Fig. 4 presents maps of the flux intensity and the local standard of rest (LSR) radial velocity derived from the Gaussian profile fits for the emission line $[$N II$]$ $\lambda$6584Å. We transferred the observed velocity $v_{\rm obs}$ to the LSR radial velocity $v_{\rm lsr}$ by determining the radial velocities induced by the motions of the Earth and Sun using the IRAF/ASTUTIL task RVCORRECT. The emission-line profile is also resolved if its velocity dispersion is wider than the instrumental width $\sigma_{\rm ins}$. The instrumental width can be derived from the $[$O I $]\,\lambda$5577Å and $\lambda$6300Å night sky lines; it is typically $\sigma_{\rm ins}\approx42$kms$^{-1}$ for $R\sim3000$ and $\sigma_{\rm ins}\approx19$kms$^{-1}$ for $R\sim7000$. Fig. 4(right) shows the variation of the LSR radial velocity in the south-east side of the nebula. We see that the radial velocity decreases as moving anti-clockwise on the ellipse. It has a low value of about $-70\pm30$kms$^{-1}$ on the west co-vertex of the ellipse, and a high value of $-50\pm25$kms$^{-1}$ on the south vertex. This variation corresponds to the orientation of this nebula, namely the inclination and projected nebula on the plane of the sky. It obviously implies that the east side moves towards us, while the west side escapes from us.

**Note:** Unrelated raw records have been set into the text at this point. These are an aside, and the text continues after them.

Lemma cleared_wf j b : null_node_ok j -> wf (cleared j b) /\ length (nv_ (cleared j b)) = 1%nat.
Proof.
  intros Hn. assert (nv_ (cleared j b) = [mk_node e_obj 0 0 0]) as E.
  { unfold cleared, null_node_ok in *. cbn. destruct (nv_ j) as [|n nv]; [done|]. subst n. done. }
  rewrite E. split; [|done]. split; rewrite E.
  - eexists. done.
  - intros i n Hi Hat. pose proof (at_node_pos _ _ _ Hat Hi) as [_ Hlt]. simpl in Hlt.
    assert (i = 0) as -> by lia. injection Hat as <-. unfold node_ok, in_range. simpl. lia.
  - intros i Hi. inversion Hi.
  - cbn. unfold in_range. simpl. lia.
Qed.

(** (C38) Parsing any text of up to four million characters either yields a
    well-formed tree — every link within the vector and forward, so that no walk
    along it leaves the vector or fails to end — or reaches a bracket that
    closes nothing, the one input on which the parser takes from an empty
    stack. *)
Theorem parse_well_formed j b :
  null_node_ok j -> 1 + 4 * Z.of_nat (length b) < max_nodes ->
  (exists j', parse j b = Some j' /\ wf j')
  \/ exists l1 c l2 j1 s1, b = l1 ++ c :: l2
       /\ parse_chars (cleared j b) s_start 0 l1 = Some (j1, s1)
       /\ closes_nothing j1 c /\ parse j b = None.
Proof.
  intros Hn Hlen. destruct (cleared_wf j b Hn) as [Hwf Hl]. unfold parse. fold (cleared j b).
  destruct (parse_chars_ok b (cleared j b) s_start 0 Hwf) as [H|H]; [rewrite Hl; lia| |].
  - left. destruct H as (j' & s' & -> & Hwf'). eexists. split; [reflexivity | done].
  - right. destruct H as (l1 & c & l2 & j1 & s1 & E & E1 & Hc & ->). exists l1, c, l2, j1, s1. done.
Qed.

Kinematic information of the ring and the central star is summarized in Table 3. Jones et al. (2010) implemented a morpho-kinematic model using the modelling program SHAPE (Steffen & López, 2006) based on the long-slit emission-line spectra at the high resolution of $R\sim40\,000$, which is much higher than the moderate resolution of $R\sim3000$ in our observations. They obtained the nebular expansion velocity of $v_{\rm exp}=28$ kms${}^{-1}$ and the LSR systemic velocity of $v_{\rm sys}=-29.5\pm5$ at the best-fitting inclination of $i=68^{\circ} \pm 2^{\circ}$ between the line of sight and the nebular axisymmetry axis. We notice that the nebular axisymmetric axis has a position angle of ${\rm PA}=48^{\circ}$ projected on to the plane of the sky, and measured from the north towards the east in the equatorial coordinate system (ECS). Transferring the PA in the ECS to the PA in the Galactic coordinate system yields the Galactic position angle of ${\rm GPA}=62^{\circ}16\hbox{$^\prime$}$, which is the PA of the nebular axisymmetric axis projected on to the plane of the sky, measured from the North Galactic Pole (NGP; ${\rm GPA}=0^{\circ}$) towards the Galactic east ( ${\rm GPA}=90^{\circ}$). We notice an angle of $-27^{\circ}44\hbox{$^\prime$}$ between the nebular axisymmetric axis projected onto the plane of the sky and the Galactic plane. Fig.5 shows the flux ratio map for the $[$S II$]$ doublet to the H$\alpha$ recombination line emission. The shock criterion $[$S II$]$ $\lambda \lambda$6716,6731/H $\alpha\geq 0.5$ indicates the presence of a shock-ionization front in the ring. Therefore, the brightest south-east side of the nebula has a signature of an interaction with ISM.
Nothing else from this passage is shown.